Lemma payout_nominators_wp noms : ∀ et left ep t s Q,
  0 ≤ left ≤ ep → staking_room (Z.of_nat (length noms) * ep) s →
  (∀ r s', staking_wf s' → Q r s') → wp (payout_nominators et left noms t) s Q.
Proof.
  induction noms as [|n noms IH]; intros et left ep t s Q Hl Hs HQ; cbn [payout_nominators].
  { apply wp_ret, HQ, Hs. }
  assert (0 ≤ perbill_mul (perbill_from_rational (ie_value n) et) left ≤ left)
    by (apply perbill_mul_range; [apply perbill_from_rational_range | lia]).
  rewrite length_cons in Hs. apply wp_bind.
  apply (payout_one_wp _ _ _ (Z.of_nat (length noms) * ep)); [lia | | nia |].
  - eapply room_weaken; [|exact Hs]. lia.
  - intros [t'|err] s' Hs'; [|apply HQ, Hs']. by apply (IH et left ep).
Qed.

(** The commission is a [Perbill], the reward a balance, and every ledger has
    room for one reward per staker that is paid. *)
Definition payout_room (s : Store) (v : AccountId) (e : EraIndex) : Prop :=
  is_perbill (commission (eras_validator_prefs s e v)) ∧
  ∀ r, eras_validator_reward s !! e = Some r →
    u128 r ∧ room (Z.of_nat (S (length (others (eras_stakers_clipped s e v)))) * r) s.

Lemma claim_era_spec s v e c l ep :
  staking_wf s → claim_era s v e = Ok (c, l, ep) →
  ∃ l0, bonded s !! v = Some c ∧ ledger s !! c = Some l0 ∧ eras_validator_reward s !! e = Some ep
    ∧ stash l = v ∧ stash l0 = v ∧ ledger_ok l ∧ total l = total l0 ∧ e ∈ claimed_rewards l.
Proof.
  intros [Hs Hu]. unfold claim_era. destruct (current_era s) as [ce|]; [|done].
  destruct (decide _); [|done]. destruct (eras_validator_reward s !! e) as [r|]; [|done].
  destruct (bonded s !! v) as [c0|] eqn:Hb; [|done].
  destruct (ledger s !! c0) as [l0|] eqn:Hl; [|done].
  destruct (binary_search_by_key _ _ _) as [|i] eqn:Hbs; [done|]. intros [= -> <- ->].
  destruct (wf_bonded _ _ _ _ Hs _ _ Hb) as (l1 & Hl1 & Hst). assert (l1 = l0) as -> by congruence.
  destruct (wf_ledger _ _ _ _ Hs _ _ Hl) as [_ [Hwf Hcl]].
  exists l0. split_and!; try done.
  - split; [by destruct Hwf|]. cbn. apply sorted_by_binary_insert; [by apply sorted_by_filter | done].
  - cbn. apply elem_of_vec_insert. by left.
Qed.

Lemma payout_stakers_wp o v e s :
  staking_wf s → payout_room s v e → wp (payout_stakers o v e) s (λ _, staking_wf).
Proof.
  intros Hs [Hcomm Hroom]. unfold payout_stakers. destruct o as [|w|]; [done| |done].
  apply wp_bind, wp_ret. unfold do_payout_stakers.
  apply wp_get, wp_bind, wp_of_result; [|done]. intros [[c l] ep] Hclaim.
  destruct (claim_era_spec _ _ _ _ _ _ Hs Hclaim) as (l0 & Hb & Hl & Hrew & Hst & Hst0 & Hok & Htot & _).
  destruct (Hroom ep Hrew) as [Hep Hr]. rewrite Hst. cbn zeta.
  set (ex := eras_stakers_clipped s e v) in *.
  apply wp_bind, wp_modify.
  assert (staking_room (Z.of_nat (S (length (others ex))) * ep) (s <| ledger ::= insert c l |>)) as Hs1.
  { destruct Hs as [Hs Hu]. split; [split; [|done]|].
    - cbn. eapply stake_wf_update; [done | exact Hl | by rewrite Hst, Hst0 | done].
    - intros c' l'. cbn. intros [[<- <-]|[Hne Hl']]%lookup_insert_Some.
      + rewrite Htot. by apply (Hr c).
      + by apply (Hr c'). }
  destruct (decide _); [apply Hs1|].
  destruct (validator_payouts _ _ _ _ _ _ _) as [a b] eqn:Hpay.
  destruct (validator_payouts_bound _ _ _ _ _ _ _ _ _ Hpay Hep Hcomm) as [Ha Hb'].
  apply wp_bind. eapply wp_mono; [by apply wp_preserves, Hs1; apply frames_room, frames_deposit_event|].
  cbn beta. intros [[]|] s2 Hs2; [|apply Hs2]. apply wp_bind.
  apply (payout_one_wp _ _ _ (Z.of_nat (length (others ex)) * ep)); [lia | | unfold in_u in Hep; nia |].
  { eapply room_weaken; [|exact Hs2]. lia. }
  intros [t|] s3 Hs3; [|apply Hs3]. apply wp_bind.
  apply (payout_nominators_wp _ _ _ ep); [lia | exact Hs3 |].
  intros [val|] s4 Hs4; [|done].
  apply wp_preserves; [|done].
  unfold settle_payouts, update_not_claimed_reward, preserves. keeps_step.
  - keeps_step. destruct (settle _ _ _ _); [by keeps_step|]. keeps_step; [by keeps_step|].
    apply keeps_throw.
  - keeps_step. by case_match.
Qed.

PROBLEM TO WORK ON: Print exactly the lines above from the one with "assert (0 ≤" to the one with "- eapply room_weaken; [|exact Hs]. lia.", including both.

WRITTEN RESPONSE:
  assert (0 ≤ perbill_mul (perbill_from_rational (ie_value n) et) left ≤ left)
    by (apply perbill_mul_range; [apply perbill_from_rational_range | lia]).
  rewrite length_cons in Hs. apply wp_bind.
  apply (payout_one_wp _ _ _ (Z.of_nat (length noms) * ep)); [lia | | nia |].
  - eapply room_weaken; [|exact Hs]. lia.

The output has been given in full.